Ich hoffte, bei dir würde es anders sein. Dein Name war Cord, so wie Hose. Nach dem Essen legtest du deine Hand auf meine Hüfte. So liefen wir die Spree entlang. Ich spürte, wie mir der Saft aus der Möse lief. Ich hatte kein Höschen an. Ich könnte schwören, dass du den feinen, klebrigen Nektar gesehen hast, der meine Schenkel hinab lief.

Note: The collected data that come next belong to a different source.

(* ===== verification/Vfs.v ===== *)
(** What the module uses of the VFS: counted references, the mutexes of the
    lower directories, the dentry cache, attributes, and the lower file
    system's names; with the accessors of [TEADFS/src/teadfs_header.h].

    The documented effect of [dget], [dput], [igrab], [iput], [mntget],
    [mntput] is on the multiset [ks_refs] of references the module holds; of
    [mutex_lock] and [lock_rename] on the multiset [ks_locks].  Giving back what
    is not held is [Unbalanced], locking twice is [Deadlock]. *)
From S2P Require Import Prelude Kernel Protocol Wp.
Local Open Scope Z_scope.

Definition EXDEV : Z := 18.
Definition ENOTEMPTY : Z := 39.
Definition ENOSYS : Z := 38.
Definition EOPNOTSUPP : Z := 95.
Definition ECHILD : Z := 10.
Definition ESTALE : Z := 116.
Definition ATTR_SIZE : Z := 8.
Definition ATTR_MODE : Z := 1.
Definition ATTR_KILL_SUID : Z := 2048.
Definition ATTR_KILL_SGID : Z := 4096.
Definition ATTR_FILE : Z := 8192.

Definition S_IFMT : Z := 61440.
Definition S_IFREG : Z := 32768.
Definition S_ISREG (mode : Z) : bool := Z.land mode S_IFMT =? S_IFREG.
Definition S_ISDIR (mode : Z) : bool := Z.land mode S_IFMT =? 16384.
Definition S_ISLNK (mode : Z) : bool := Z.land mode S_IFMT =? 40960.
(** Character and block devices, fifos and sockets. *)
Definition special_file (mode : Z) : bool :=
  let t := Z.land mode S_IFMT in (t =? 8192) || (t =? 24576) || (t =? 4096) || (t =? 49152).

Definition IS_ERR (p : kptr) : bool := match p with KErr _ => true | _ => false end.

(** What an initialiser that leaves the attributes out gives, and updates. *)
Definition zero_attr : attr := Attr 0 0 0 0 0 0 0 0 0 0.
Definition with_times (a b : attr) : attr :=
  Attr (at_mode a) (at_uid a) (at_gid a) (at_rdev a) (at_atime b) (at_mtime b) (at_ctime b)
    (at_blkbits a) (at_flags a) (at_nlink a).
Definition with_atime (a : attr) (t : Z) : attr :=
  Attr (at_mode a) (at_uid a) (at_gid a) (at_rdev a) t (at_mtime a) (at_ctime a)
    (at_blkbits a) (at_flags a) (at_nlink a).
Definition with_ctime (a : attr) (t : Z) : attr :=
  Attr (at_mode a) (at_uid a) (at_gid a) (at_rdev a) (at_atime a) (at_mtime a) t
    (at_blkbits a) (at_flags a) (at_nlink a).
Definition with_nlink (a : attr) (n : Z) : attr :=
  Attr (at_mode a) (at_uid a) (at_gid a) (at_rdev a) (at_atime a) (at_mtime a) (at_ctime a)
    (at_blkbits a) (at_flags a) n.

Definition set_attr (f : attr → attr) (i : inode) : inode :=
  Inode (f (i_attr i)) (i_meta i) (i_size i) (lower_inode i) (lower_file_count i) (file_decrypt i)
    (i_mapping i) (i_decrypt i).
Definition set_i_size (n : Z) (i : inode) : inode :=
  Inode (i_attr i) (i_meta i) n (lower_inode i) (lower_file_count i) (file_decrypt i) (i_mapping i) (i_decrypt i).
Definition set_lower_inode (l : option positive) (i : inode) : inode :=
  Inode (i_attr i) (i_meta i) (i_size i) l (lower_file_count i) (file_decrypt i) (i_mapping i) (i_decrypt i).
Definition set_meta (f : imeta → imeta) (i : inode) : inode :=
  Inode (i_attr i) (f (i_meta i)) (i_size i) (lower_inode i) (lower_file_count i) (file_decrypt i)
    (i_mapping i) (i_decrypt i).
Definition with_blocks (n : Z) (m : imeta) : imeta :=
  IMeta (i_sb m) (i_ino m) (i_version m) n (i_op m) (i_fop m) (i_new m).
Definition with_new (b : bool) (m : imeta) : imeta :=
  IMeta (i_sb m) (i_ino m) (i_version m) (i_blocks m) (i_op m) (i_fop m) b.

Section Vfs.
Context `{KernelEnv}.

(** An allocation whose storage is a record of the state: does it succeed. *)
Definition kzalloc_try (n : Z) : M bool := λ s,
  Ret (kzalloc_ok (m_allocs (ks_mem s)) n) (tick s).

(** ** References *)

Definition ref_get (r : ref) : M () := modify (set_refs (λ X, {[+ r +]} ⊎ X)).
Definition ref_put (r : ref) : M () := λ s,
  if decide (r ∈ ks_refs s) then Ret () (set_refs (λ X, X ∖ {[+ r +]}) s) else Ub Unbalanced.

Definition dget (d : positive) : M () := ref_get (RDentry d).
Definition dput (d : option positive) : M () :=
  match d with Some d => ref_put (RDentry d) | None => mret () end.
Definition mntget (m : option positive) : M () :=
  match m with Some m => ref_get (RMnt m) | None => mret () end.
Definition mntput (m : option positive) : M () :=
  match m with Some m => ref_put (RMnt m) | None => mret () end.
Definition path_put (p : path) : M () := dput (p_dentry p);; mntput (p_mnt p).
Definition iput (i : option positive) : M () :=
  match i with Some i => ref_put (RInode i) | None => mret () end.

(** ** Mutexes *)

Definition mutex_lock (i : positive) : M () := λ s,
  if decide (i ∈ ks_locks s) then Ub Deadlock else Ret () (set_locks (λ X, {[+ i +]} ⊎ X) s).
Definition mutex_unlock (i : positive) : M () := λ s,
  if decide (i ∈ ks_locks s) then Ret () (set_locks (λ X, X ∖ {[+ i +]}) s) else Ub Unbalanced.

(** ** The lower file system *)

Definition lower (op : lower_op) : M Z := λ s,
  let '(rc, l) := lower_do (ks_lfs s) op in Ret rc (set_lfs (λ _, l) s).
(** [d->d_inode] of a lower dentry, which may be null, and where it is used. *)
Definition lower_inode_of (d : positive) : M (option positive) := gets (λ s, lower_d_inode (ks_lfs s) d).
Definition lower_inode_at (d : positive) : M positive := i ← lower_inode_of d; deref i.
Definition lower_attr_of (i : positive) : M attr := gets (λ s, lower_attr (ks_lfs s) i).
Definition lower_size_of (i : positive) : M Z := gets (λ s, lower_i_size (ks_lfs s) i).

(** [dget_parent] of a lower dentry. *)
Definition lower_dget_parent (d : positive) : M positive :=
  p ← gets (λ s, lower_d_parent (ks_lfs s) d); dget p;; mret p.

(** [lock_rename] locks the directories (once, when they are the same) and
    returns the child of one that is an ancestor of the other. *)
Definition lock_rename (p1 p2 : positive) : M (option positive) :=
  i1 ← lower_inode_at p1;
  if decide (p1 = p2) then mutex_lock i1;; mret None
  else
    i2 ← lower_inode_at p2;
    mutex_lock i1;; mutex_lock i2;;
    gets (λ s, lower_trap (ks_lfs s) p1 p2).
Definition unlock_rename (p1 p2 : positive) : M () :=
  i1 ← lower_inode_at p1;
  mutex_unlock i1;;
  if decide (p1 = p2) then mret () else i2 ← lower_inode_at p2; mutex_unlock i2.

(** [notify_change], under the mutex of the inode. *)
Definition notify_change (d : positive) (ia : iattr) : M Z :=
  i ← lower_inode_at d;
  mutex_lock i;;
  rc ← lower (LO_notify_change d ia);
  i ← lower_inode_at d;
  mutex_unlock i;;
  mret rc.

(** ** Upper inodes and dentries *)

Definition update_inode (f : inode → inode) (i : positive) : M () :=
  x ← get_inode i; put_inode i (f x).
Definition i_size_write (i : positive) (n : Z) : M () := update_inode (set_i_size n) i.
Definition set_nlink (i : positive) (n : Z) : M () := update_inode (set_attr (λ a, with_nlink a n)) i.

(** [fsstack_copy_attr_all], [_times], [_atime] and [fsstack_copy_inode_size]
    from a lower inode. *)
Definition fsstack_copy_attr_all (i li : positive) : M () :=
  a ← lower_attr_of li; update_inode (set_attr (λ _, a)) i.
Definition fsstack_copy_attr_times (i li : positive) : M () :=
  a ← lower_attr_of li; update_inode (set_attr (λ b, with_times b a)) i.
Definition fsstack_copy_attr_atime (i li : positive) : M () :=
  a ← lower_attr_of li; update_inode (set_attr (λ b, with_atime b (at_atime a))) i.
Definition fsstack_copy_inode_size (i li : positive) : M () :=
  n ← lower_size_of li;
  b ← gets (λ s, lower_i_blocks (ks_lfs s) li);
  update_inode (λ x, set_meta (with_blocks b) (set_i_size n x)) i.

(** [d_instantiate], [d_add] and [d_drop]: the dentry takes over the caller's
    reference to the inode; instantiating a dentry twice is a [BUG_ON]. *)
Definition give_inode (i : option positive) : M () :=
  match i with Some i => ref_put (RUpInode i) | None => mret () end.
Definition attach_inode (hash : bool) (d : positive) (i : option positive) : M () :=
  x ← get_dentry d;
  match d_inode x with
  | Some _ => fail_ub Bug
  | None =>
    give_inode i;;
    put_dentry d (Dentry i (d_fsdata x) (d_name x) (d_parent x) (hash || d_hashed x))
  end.
Definition d_instantiate : positive → option positive → M () := attach_inode false.
Definition d_add : positive → option positive → M () := attach_inode true.
Definition d_drop (d : positive) : M () :=
  x ← get_dentry d; put_dentry d (Dentry (d_inode x) (d_fsdata x) (d_name x) (d_parent x) false).
(** [dget_parent] and [dput] of an upper dentry. *)
Definition upper_dget_parent (d : positive) : M positive :=
  x ← get_dentry d; ref_get (RUpDentry (d_parent x));; mret (d_parent x).
Definition upper_dput (d : positive) : M () := ref_put (RUpDentry d).

(** ** Accessors of teadfs_header.h *)

Definition teadfs_get_lower_path (dentry : option positive) : M path := λ s,
  match dentry with
  | None => Ub NullDeref
  | Some d => match ks_dentries s !! d with
              | Some x => match d_fsdata x with Some p => Ret p s | None => Ub NullDeref end
              | None => Ub WildPointer
              end
  end.
Definition set_fsdata (p : option path) (x : dentry) : dentry :=
  Dentry (d_inode x) p (d_name x) (d_parent x) (d_hashed x).
Definition teadfs_set_dentry_private (d : positive) (p : option path) : M () :=
  x ← get_dentry d; put_dentry d (set_fsdata p x).
Definition teadfs_set_lower_path (d : positive) (p : path) : M () :=
  x ← get_dentry d;
  match d_fsdata x with
  | Some _ => put_dentry d (set_fsdata (Some p) x)
  | None => fail_ub NullDeref
  end.
(** [teadfs_put_lower_path] gives nothing back; it takes the lock in the private
    data, so that must be there. *)
Definition teadfs_put_lower_path (d : positive) : M () := teadfs_get_lower_path (Some d);; mret ().
(** Nothing calls this one. *)
Definition wrapfs_put_reset_lower_path (d : positive) : M () :=
  lower_path ← teadfs_get_lower_path (Some d);
  teadfs_set_dentry_private d (Some (Path None None));;
  path_put lower_path.
Definition teadfs_superblock_to_lower (sb : positive) : M (option positive) :=
  x ← get_super sb; deref (s_fs_info x).
Definition teadfs_inode_to_lower (i : positive) : M (option positive) :=
  x ← get_inode i; mret (lower_inode x).
Definition teadfs_set_inode_lower (i : positive) (l : option positive) : M () :=
  update_inode (set_lower_inode l) i.

(** ** Rules *)

(** The dentry [d] has private data. *)
Definition dentry_at (s : kstate) (d : positive) (x : dentry) : Prop :=
  ks_dentries s !! d = Some x ∧ is_Some (d_fsdata x).

Lemma wp_get_lower_path d x (Q : path → kstate → Prop) s :
  dentry_at s d x → Q (lower_path x) s → wp (teadfs_get_lower_path (Some d)) Q s.
Proof.
  intros [Hx [p Hp]] HQ. unfold wp, teadfs_get_lower_path. rewrite Hx, Hp.
  unfold lower_path in HQ. by rewrite Hp in HQ.
Qed.

Lemma wp_put_lower_path d x (Q : () → kstate → Prop) s :
  dentry_at s d x → Q () s → wp (teadfs_put_lower_path d) Q s.
Proof. intros Hx HQ. apply wp_bind. eapply wp_get_lower_path; [done|]. by apply wp_ret. Qed.

Lemma wp_get_dentry d x (Q : dentry → kstate → Prop) s :
  ks_dentries s !! d = Some x → Q x s → wp (get_dentry d) Q s.
Proof. unfold wp, get_dentry. by intros ->. Qed.

Lemma wp_get_super b x (Q : super → kstate → Prop) s :
  ks_supers s !! b = Some x → Q x s → wp (get_super b) Q s.
Proof. unfold wp, get_super. by intros ->. Qed.

Lemma wp_deref {A} (a : A) (Q : A → kstate → Prop) s : Q a s → wp (deref (Some a)) Q s.
Proof. apply wp_ret. Qed.

Lemma wp_ref_get r (Q : () → kstate → Prop) s :
  Q () (set_refs (λ X, {[+ r +]} ⊎ X) s) → wp (ref_get r) Q s.
Proof. apply wp_modify. Qed.

Lemma wp_ref_put r X (Q : () → kstate → Prop) s :
  ks_refs s = {[+ r +]} ⊎ X → Q () (set_refs (λ _, X) s) → wp (ref_put r) Q s.
Proof.
  intros E HQ. unfold wp, ref_put. rewrite decide_True by (rewrite E; multiset_solver).
  replace (set_refs (λ X, X ∖ {[+ r +]}) s) with (set_refs (λ _, X) s); [done|].
  unfold set_refs. rewrite E. f_equal. multiset_solver.
Qed.

Lemma wp_attach hash d x i X (Q : () → kstate → Prop) s :
  ks_dentries s !! d = Some x → d_inode x = None → ks_refs s = {[+ RUpInode i +]} ⊎ X →
  Q () (set_dentries (insert d (Dentry (Some i) (d_fsdata x) (d_name x) (d_parent x) (hash || d_hashed x)))
    (set_refs (λ _, X) s)) →
  wp (attach_inode hash d (Some i)) Q s.
Proof.
  intros Hd Hn HX HQ. apply wp_bind. eapply wp_get_dentry; [exact Hd|]. rewrite Hn.
  apply wp_bind. eapply wp_ref_put; [exact HX|]. by apply wp_modify.
Qed.

Lemma wp_mutex_lock i (Q : () → kstate → Prop) s :
  i ∉ ks_locks s → Q () (set_locks (λ X, {[+ i +]} ⊎ X) s) → wp (mutex_lock i) Q s.
Proof. intros E HQ. unfold wp, mutex_lock. by rewrite decide_False. Qed.

Lemma wp_mutex_unlock i X (Q : () → kstate → Prop) s :
  ks_locks s = {[+ i +]} ⊎ X → Q () (set_locks (λ _, X) s) → wp (mutex_unlock i) Q s.
Proof.
  intros E HQ. unfold wp, mutex_unlock. rewrite decide_True by (rewrite E; multiset_solver).
  replace (set_locks (λ X, X ∖ {[+ i +]}) s) with (set_locks (λ _, X) s); [done|].
  unfold set_locks. rewrite E. f_equal. multiset_solver.
Qed.

Lemma wp_lower op (Q : Z → kstate → Prop) s :
  Q (lower_do (ks_lfs s) op).1 (set_lfs (λ _, (lower_do (ks_lfs s) op).2) s) → wp (lower op) Q s.
Proof. unfold wp, lower. by destruct (lower_do _ _). Qed.

Lemma wp_lower_inode_at d i (Q : positive → kstate → Prop) s :
  lower_d_inode (ks_lfs s) d = Some i → Q i s → wp (lower_inode_at d) Q s.
Proof. intros E HQ. apply wp_bind, wp_gets. rewrite E. by apply wp_deref. Qed.

Lemma wp_lower_dget_parent d (Q : positive → kstate → Prop) s :
  Q (lower_d_parent (ks_lfs s) d)
    (set_refs (λ X, {[+ RDentry (lower_d_parent (ks_lfs s) d) +]} ⊎ X) s) →
  wp (lower_dget_parent d) Q s.
Proof. intros HQ. apply wp_bind, wp_gets, wp_bind, wp_ref_get. by apply wp_ret. Qed.

Lemma wp_update_inode f i x (Q : () → kstate → Prop) s :
  ks_inodes s !! i = Some x → Q () (set_inodes (insert i (f x)) s) → wp (update_inode f i) Q s.
Proof. intros Hx HQ. apply wp_bind. eapply wp_get_inode; [exact Hx|]. by apply wp_modify. Qed.

Lemma wp_update_alter f i (Q : () → kstate → Prop) s :
  is_Some (ks_inodes s !! i) → Q () (set_inodes (alter f i) s) → wp (update_inode f i) Q s.
Proof.
  intros [x Hx] HQ. eapply wp_update_inode; [exact Hx|].
  assert (E : <[i := f x]> (ks_inodes s) = alter f i (ks_inodes s)).
  { apply map_eq. intros j. destruct (decide (i = j)) as [<-|].
    - by rewrite lookup_insert_eq, lookup_alter_eq, Hx.
    - by rewrite lookup_insert_ne, lookup_alter_ne. }
  unfold set_inodes in *. by rewrite E.
Qed.
Lemma alter_exists (f : inode → inode) i j (m : gmap positive inode) :
  is_Some (m !! j) → is_Some (alter f i m !! j).
Proof. rewrite lookup_alter_is_Some. done. Qed.

(** Several updates of one inode are one. *)
Lemma set_inodes_twice i x y s : set_inodes (insert i x) (set_inodes (insert i y) s) = set_inodes (insert i x) s.
Proof. unfold set_inodes. simpl. by rewrite insert_insert_eq. Qed.
Lemma wp_update_again f i x (Q : () → kstate → Prop) s :
  Q () (set_inodes (insert i (f x)) s) → wp (update_inode f i) Q (set_inodes (insert i x) s).
Proof. intros HQ. eapply wp_update_inode; [apply lookup_insert_eq|]. by rewrite set_inodes_twice. Qed.
Lemma wp_get_inode_again i x (Q : inode → kstate → Prop) s :
  Q x (set_inodes (insert i x) s) → wp (get_inode i) Q (set_inodes (insert i x) s).
Proof. apply wp_get_inode, lookup_insert_eq. Qed.

Lemma wp_notify_change d ia i (Q : Z → kstate → Prop) s :
  lower_d_inode (ks_lfs s) d = Some i → i ∉ ks_locks s →
  (let r := lower_do (ks_lfs s) (LO_notify_change d ia) in
   lower_d_inode r.2 d = Some i ∧ Q r.1 (set_lfs (λ _, r.2) s)) →
  wp (notify_change d ia) Q s.
Proof.
  intros Hi Hl. cbv zeta. intros [Hi' HQ].
  apply wp_bind. eapply wp_lower_inode_at; [exact Hi|].
  apply wp_bind, wp_mutex_lock; [done|]. apply wp_bind, wp_lower. simpl.
  apply wp_bind. eapply wp_lower_inode_at; [exact Hi'|].
  apply wp_bind. eapply (wp_mutex_unlock _ (ks_locks s)); [done|]. apply wp_ret. by destruct s.
Qed.

End Vfs.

Wir bogen in Richtung Park ab. Endlich wagtest du einen ersten Kuss. Ich wagte nicht, durch den dünnen Stoff deiner Hose deine Eier zu streicheln. Ich fühlte, wie erregt du warst. Aber alles zu seiner Zeit.

Einen Abend später war es soweit. Du warst von Kopf bis Fuß rasiert. Deine Eier waren klein und fest. Du schlosst die Augen, während ich genüsslich daran saugte. Dein Schwanz stand gerade nach oben, deine entblößte Eichel glänzte. Ich könnte schwören, dass sie ein wenig zuckte.

Ich wollte dich nicht zu früh kommen lassen. Nicht, bevor ich nicht wenigstens einmal gekommen war. Langsam führte ich ihn in mich ein. Du stießt zu. Ich stöhnte auf. Zwar bereiteten mir deine heftigen Stöße kein Vergnügen, aber ich ergötzte mich an deiner Lust.

Als du wenig später zwischen meinen Brüsten kamst, wusste ich, dass ich dich nie wieder sehen würde. Du hattest sie noch nicht einmal berührt, meine empfindlichen Knospen!

Als du längst gegangen warst, holte ich ihn aus der Schublade, den Fürst der Finsternis, meinen besten Freund. Er besorgte es mir lange und gut. Zumindest, so lange seine Batterien nicht versagen.